On March 11, 2010, together with Party of Regions and Communist Party of Ukraine the bloc joined the first Azarov Government

In October 2010 one deputy of the Our Ukraine–People's Self-Defense Bloc faction joined the Lytvyn Bloc faction.

In November 2010 the Bloc of Lytvyn faction in the Verkhovna Rada was renamed People's Party faction.

===Dissolution===
A March 2010 poll predicted that a "Volodymyr Lytvyn Bloc" would get 1.3% of the vote at the 2012 Ukrainian parliamentary election.

In August 2011 People's Party and Strong Ukraine announced they will merge with fellow Ukrainian party Party of Regions.

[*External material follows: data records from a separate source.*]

(** X5.  Issuance for a subject fails exactly when the expiry is not a
    representable datetime, and then with OverflowError; in every other
    case a token is returned. *)
Theorem issuance_fails_only_out_of_range
        (s : string) (expires_delta : option timedelta) (utcnow : datetime) :
  (create_access_token {[ "sub" := VStr s ]} expires_delta utcnow
   = Raise OverflowError
   <-> ~ (datetime_min <= utcnow + granted expires_delta <= datetime_max)) /\
  ((exists token,
       create_access_token {[ "sub" := VStr s ]} expires_delta utcnow = Ok token)
   <-> datetime_min <= utcnow + granted expires_delta <= datetime_max).
Proof.
  pose proof (issuance_in_range s expires_delta utcnow) as Hin.
  assert (Hout : ~ (datetime_min <= utcnow + granted expires_delta <= datetime_max) ->
                 create_access_token {[ "sub" := VStr s ]} expires_delta utcnow
                 = Raise OverflowError).
  { intros Hrange. unfold create_access_token. rewrite to_encode_granted.
    destruct (datetime_add utcnow (granted expires_delta)) as [r|e] eqn:Hadd.
    - destruct (datetime_add_Ok _ _ _ Hadd) as [_ Hr]. contradiction.
    - destruct (datetime_add_Raise _ _ _ Hadd) as [-> _]. reflexivity. }
  split; split.
  - intros Hraise Hrange. destruct (Hin Hrange) as [token Htok]. congruence.
  - exact Hout.
  - intros [token Htok].
    destruct (issued_token_facts s token expires_delta utcnow Htok) as [Hr _].
    exact Hr.
  - exact Hin.
Qed.

(** X6.  A negative [expires_delta] is truthy and is used as it is: the
    token issued is already expired, and the gate refuses it at the
    issuance instant and at every later one. *)
Theorem negative_ttl_token_never_accepted
        (s : string) (ttl : timedelta) (utcnow now : datetime) :
  ttl < 0 -> datetime_min <= utcnow + ttl <= datetime_max -> utcnow <= now ->
  exists token,
    create_access_token {[ "sub" := VStr s ]} (Some ttl) utcnow = Ok token /\
    forall db,
      get_current_user (cookie_request ("Bearer " +:+ token)) db now
      = Raise credentials_exception.
Proof.
  intros Hneg Hrange Hnow.
  assert (Hgranted : granted (Some ttl) = ttl).
  { unfold granted, timedelta_bool.
    destruct (Z.eqb_spec ttl 0); [lia | reflexivity]. }
  rewrite <- Hgranted in Hrange.
  destruct (issuance_in_range s (Some ttl) utcnow Hrange) as [token Htok].
  exists token. split; [exact Htok|]. intros db.
  destruct (issued_token_facts s token (Some ttl) utcnow Htok)
    as (_ & Hns & _ & Hexpired).
  apply (gate_rejects_expired token db now Hns).
  apply Hexpired. rewrite Hgranted. lia.
Qed.

End IssuanceMore.

(** ** The store under registration *)

Lemma find_app_found {A : Type} (f : A -> bool) (l l' : list A) (a : A) :
  List.find f l = Some a -> List.find f (l ++ l') = Some a.
Proof.
  induction l as [|b l IH]; simpl; [discriminate|].
  destruct (f b); [auto | exact IH].
Qed.

Lemma get_user_by_email_other_appended (db : list User) (u : User) (v : pyval) :
  email_matches v u = false ->
  get_user_by_email (db ++ [u]) v = get_user_by_email db v.
Proof.
  intros Hno. unfold get_user_by_email.
  induction db as [|w db IH]; simpl; [rewrite Hno; reflexivity|].
  destruct (email_matches v w); [reflexivity | exact IH].
Qed.

Lemma authenticate_user_resolves {H : PasswordHasher}
      (db : list User) (e pw : string) (u : User) :
  authenticate_user db e pw = Some u ->
  get_user_by_email db (VStr e) = Some u /\ email u = e /\
  pwd_verify pw (password u) = true.
Proof.
  unfold authenticate_user.
  destruct (get_user_by_email db (VStr e)) as [w|] eqn:Hfind; [|discriminate].
  destruct (pwd_verify pw (password w)) eqn:Hv; [|discriminate].
  intros [= <-].
  destruct (get_user_by_email_Some db e w Hfind) as [_ Heq]. auto.
Qed.

Section Registration.
Context {H : PasswordHasher}.
Variable commit_ok : list User -> User -> bool.

Lemma create_user_Ok (db db' : list User) (name e p salt : string) (u : User) :
  create_user commit_ok db name e p salt = Ok (db', u) ->
  u = mkUser name e (pwd_hash salt p) /\ db' = (db ++ [u])%list /\
  commit_ok db u = true.
Proof.
  unfold create_user.
  destruct (commit_ok db (mkUser name e (pwd_hash salt p))) eqn:Hok;
    [|discriminate].
  intros [= <- <-]. auto.
Qed.

(** X7.  Registration never changes whom an email resolves to: every
    lookup that found a record before the insert finds the same record
    after it, every lookup of another email is unchanged, and whoever could
    authenticate before still authenticates as the same record. *)
Theorem registration_keeps_existing_users
        (db db' : list User) (name e p salt : string) (u : User) :
  create_user commit_ok db name e p salt = Ok (db', u) ->
  (forall v w, get_user_by_email db v = Some w -> get_user_by_email db' v = Some w) /\
  (forall e', e' <> e ->
     get_user_by_email db' (VStr e') = get_user_by_email db (VStr e')) /\
  (forall e' pw w, authenticate_user db e' pw = Some w ->
     authenticate_user db' e' pw = Some w).
Proof.
  intros Hcreate.
  destruct (create_user_Ok _ _ _ _ _ _ _ Hcreate) as (Hu & -> & _).
  assert (Hkeep : forall v w, get_user_by_email db v = Some w ->
                              get_user_by_email (db ++ [u]) v = Some w).
  { intros v w. apply find_app_found. }
  split; [exact Hkeep|]. split.
  - intros e' Hne. apply get_user_by_email_other_appended.
    subst u. simpl. apply String.eqb_neq. congruence.
  - intros e' pw w Hauth.
    destruct (authenticate_user_resolves db e' pw w Hauth) as (Hfind & _ & Hv).
    unfold authenticate_user. rewrite (Hkeep _ _ Hfind), Hv. reflexivity.
Qed.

Strong Ukraine and Party of Regions merged on 17 March 2012. The merge between People's Party and Party of Regions did not materialize.

On 17 November 2011 the Ukrainian Parliament approved an election law that banned the participation of blocs of political parties in parliamentary elections.

Mid-December 2011 Lytvyn stated that People's Party will participate in the 2012 parliamentary elections independently. In that election, the party won 2 seats in the Ukrainian parliament.